Par jugement du 07.09.2020, rejet du recours par le tribunal cantonal.

 

TF

Surindemnisation – 34a LPP – 24 OPP2

Selon l’art. 34a al. 1 LPP, l’institution de prévoyance peut réduire les prestations de survivants et d’invalidité dans la mesure où celles-ci, ajoutées à d’autres prestations d’un type et d’un but analogues ainsi qu’à d’autres revenus à prendre en compte, dépassent 90% du gain annuel dont on peut présumer que l’intéressé est privé. Par « gain annuel dont on peut présumer que l’intéressé est privé » (« mutmasslich entgangenen Verdienst » resp. « guadagno presumibilmente perso dall’assicurato » selon les versions allemande et italienne de la loi), la jurisprudence a précisé qu’il faut entendre, le salaire hypothétique que l’assuré réaliserait sans invalidité, au moment où doit s’effectuer le calcul de surindemnisation (si le cas de prévoyance ne s’était pas produit), soit au moment où se pose la question de la réduction des prestations LPP. Il ne correspond pas forcément au gain effectivement obtenu avant la survenance du cas de prévoyance (ATF 125 V 163 consid. 3b; 122 V 151 consid. 3c; arrêt 9C_853/2018 du 27 mai 2019 consid. 3.3.1 et les références). Le statut de l’affilié dans l’assurance-invalidité a donc des incidences sur le calcul de la surindemnisation en matière de prévoyance professionnelle, tout comme un changement dudit statut. Par exemple, s’il existe des éléments concrets permettant d’admettre qu’un assuré travaillant jusqu’alors à temps partiel aurait repris, en l’absence d’invalidité, une activité à plein temps, la limite de surindemnisation dans la prévoyance professionnelle doit être adaptée en conséquence (ATF 142 V 75 consid. 6.3.1 et les références citées).
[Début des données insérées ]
(* ===== verification/AciNvmFw.v ===== *)
(** * NVM access against firmware that serves the NVM

    The contract of the NVM commands (class [NvmFirmware]): a free NVM is granted
    on request, its owner can read flash and Shadow RAM within a sector, a read
    beyond the end is an invalid argument.  Against it the driver's reads return
    the bytes of the device: rules for the flat read, the bisection for the size,
    the EEPROM word, the checksum and the search in the preserved field area. *)
From S2P Require Import Prelude Bytes Regs Types Osdep RegsE610.
From S2P Require Import Aci AciSafe AciDev AciRpc AciNvm.

(** ** Members of the parameters *)
Lemma get16_halves x : in_range 16 x -> Z.lor (u8 x) (Z.shiftl (u8 (Z.shiftr x 8)) 8) = x.
Proof.
  intros Hx. apply Z.bits_inj'. intros i Hi. rewrite Z.lor_spec, Z.shiftl_spec, !testbit_trunc by lia.
  destruct (Z.ltb_spec i 8).
  - rewrite (Z.testbit_neg_r _ (i - 8)) by lia. cbn [andb]. by rewrite andb_false_r, orb_false_r.
  - cbn [andb orb]. rewrite Z.shiftr_spec by lia. rewrite Z.sub_add.
    destruct (Z.ltb_spec (i - 8) 8); [done|]. cbn [andb]. symmetry. apply (testbit_range 16); [done|lia].
Qed.

(** the offset of an NVM command *)
Definition cmd_offset (p : list Z) : Z := Z.lor (get16 p 0) (Z.shiftl (get8 p 2) 16).

Lemma nvm_params_fields off fl m n : in_range 24 off -> in_range 8 fl -> in_range 16 m -> in_range 16 n ->
  let p := nvm_params off fl m n (replicate 16 0) in
  cmd_offset p = off /\ get8 p 3 = fl /\ get16 p 4 = m /\ get16 p 6 = n /\
  length p = 16%nat /\ Forall byte p.
Proof.
  intros Ho Hf Hm Hn p. unfold p, nvm_params, put16, put8. cbn [insert list_insert replicate Nat.add].
  unfold cmd_offset, get16, get8. cbn [nth Nat.add].
  split; [|split; [by apply trunc_small|split; [by apply get16_halves|split; [by apply get16_halves|]]]].
  - assert (Hl : in_range 16 (Z.land off 65535)).
    { change 65535 with (Z.ones 16). rewrite Z.land_ones by lia. apply trunc_range. lia. }
    rewrite get16_halves by done. apply Z.bits_inj'. intros i Hi.
    change 65535 with (Z.ones 16). change 255 with (Z.ones 8).
    rewrite Z.lor_spec, Z.shiftl_spec, !Z.land_ones, testbit_trunc by lia.
    fold (u8 (Z.shiftr off 16)). fold (u16 off). rewrite !testbit_trunc by lia.
    destruct (Z.ltb_spec i 16).
    + rewrite (Z.testbit_neg_r _ (i - 16)) by lia. destruct (i - 16 <? 8); simpl; by rewrite orb_false_r.
    + cbn [andb orb]. rewrite Z.shiftr_spec by lia. rewrite Z.sub_add.
      destruct (Z.ltb_spec (i - 16) 8); [done|]. cbn [andb]. symmetry. apply (testbit_range 24); [done|lia].
  - split; [done|]. repeat constructor; by apply trunc_range || (by vm_compute).
Qed.

(** ** Firmware that serves the NVM *)
Class NvmFirmware (F : Firmware) := {
  nvm_flash : fw -> list Z;
  nvm_sr : fw -> list Z;
  nvm_owned : fw -> bool;
  nvm_bytes s : Forall byte (nvm_flash s) /\ Forall byte (nvm_sr s);
  (** a free NVM is granted, and released on request *)
  fw_req_res s l hb s' ad ab :
    fw_exec s l hb = (s', ad, ab) -> d_opcode (desc_of_raw l) = ixgbe_aci_opc_req_res ->
    get16 (d_params (desc_of_raw l)) 0 = IXGBE_NVM_RES_ID -> nvm_owned s = false ->
    d_opcode (desc_of_raw ad) = ixgbe_aci_opc_req_res /\ d_retval (desc_of_raw ad) = IXGBE_ACI_RC_OK /\
    nvm_owned s' = true /\ nvm_flash s' = nvm_flash s /\ nvm_sr s' = nvm_sr s;
  fw_release_res s l hb s' ad ab :
    fw_exec s l hb = (s', ad, ab) -> d_opcode (desc_of_raw l) = ixgbe_aci_opc_release_res ->
    get16 (d_params (desc_of_raw l)) 0 = IXGBE_NVM_RES_ID -> nvm_owned s = true ->
    d_opcode (desc_of_raw ad) = ixgbe_aci_opc_release_res /\ d_retval (desc_of_raw ad) = IXGBE_ACI_RC_OK /\
    nvm_owned s' = false /\ nvm_flash s' = nvm_flash s /\ nvm_sr s' = nvm_sr s;
  (** the owner can read within one sector of the flash or of the Shadow RAM;
      beyond the end is an invalid argument *)
  fw_nvm_read s l hb s' ad ab :
    fw_exec s l hb = (s', ad, ab) -> d_opcode (desc_of_raw l) = ixgbe_aci_opc_nvm_read ->
    let p := d_params (desc_of_raw l) in
    get16 p 4 = IXGBE_ACI_NVM_START_POINT -> nvm_owned s = true ->
    let area := if has (get8 p 3) IXGBE_ACI_NVM_FLASH_ONLY then nvm_flash s else nvm_sr s in
    let off := cmd_offset p in
    let n := get16 p 6 in
    d_opcode (desc_of_raw ad) = ixgbe_aci_opc_nvm_read /\
    nvm_owned s' = true /\ nvm_flash s' = nvm_flash s /\ nvm_sr s' = nvm_sr s /\
    (1 <= n -> off mod 4096 + n <= 4096 -> off + n <= Z.of_nat (length area) ->
       d_retval (desc_of_raw ad) = IXGBE_ACI_RC_OK /\ has (d_flags (desc_of_raw ad)) IXGBE_ACI_FLAG_BUF = true /\
       take (Z.to_nat n) (bytes_of ab) = take (Z.to_nat n) (drop (Z.to_nat off) area)) /\
    (Z.of_nat (length area) < off + n -> d_retval (desc_of_raw ad) = IXGBE_ACI_RC_EINVAL);
}.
L’art. 30 al. 1 du règlement de prévoyance de la Caisse de pensions (dans sa teneur en vigueur dès le 01.01.2012, applicable en l’espèce) prévoit que: « Les prestations selon le présent règlement sont réduites dans la mesure où, additionnées à d’autres revenus imputables, elles dépassent 90% du traitement annuel brut que réaliserait l’intéressé s’il était resté en activité ».

 

Règles d’interprétation

La Caisse de pensions intimée est une institution de prévoyance de droit public cantonal (cf. art. 2 al. 1 de la loi valaisanne du 14 décembre 2018 régissant la Caisse de prévoyance du Canton du Valais [CPVAL; LCPVAL; RS/VS 172.51], et non de droit privé, comme l’a retenu à tort la juridiction cantonale. En conséquence, il convient d’interpréter l’art. 30 du règlement de prévoyance en fonction uniquement des règles d’interprétation de la loi (ATF 139 V 66 consid. 2.1 et les références), et non des règles d’interprétation en matière contractuelle, auxquelles les juges cantonaux ont eu recours.

Le fait que le règlement de prévoyance a été édicté par la Caisse de pensions (en conformité avec l’art. 11 al. 1 let. c LCPVAL) et ne figure pas dans la loi cantonale n’y change rien (arrêts 9C_426/2008 du 23 décembre 2008 consid. 2.1; B 33/04 du 18 mai 2005 consid. 5.2). On rappellera à ce propos que la loi s’interprète en premier lieu selon sa lettre. Il n’y a lieu de déroger au sens littéral d’un texte clair par voie d’interprétation que lorsque des raisons objectives permettent de penser que ce texte ne restitue pas le sens véritable de la disposition en cause. Si le texte n’est pas absolument clair, si plusieurs interprétations de celui-ci sont possibles, il convient de rechercher quelle est la véritable portée de la norme, en la dégageant de tous les éléments à considérer, soit notamment des travaux préparatoires, du but de la règle, de son esprit, ainsi que des valeurs sur lesquelles elle repose ou encore de sa relation avec d’autres dispositions légales. Le Tribunal fédéral ne privilégie aucune méthode d’interprétation, mais s’inspire d’un pluralisme pragmatique pour rechercher le sens véritable de la norme; en particulier, il ne se fonde sur la compréhension littérale du texte que s’il en découle sans ambiguïté une solution matériellement juste (ATF 146 V 95 consid. 4.3.1; 139 V 250 consid. 4.1 et les références; arrêt 9C_886/2018 du 4 juillet 2019 consid. 3.4).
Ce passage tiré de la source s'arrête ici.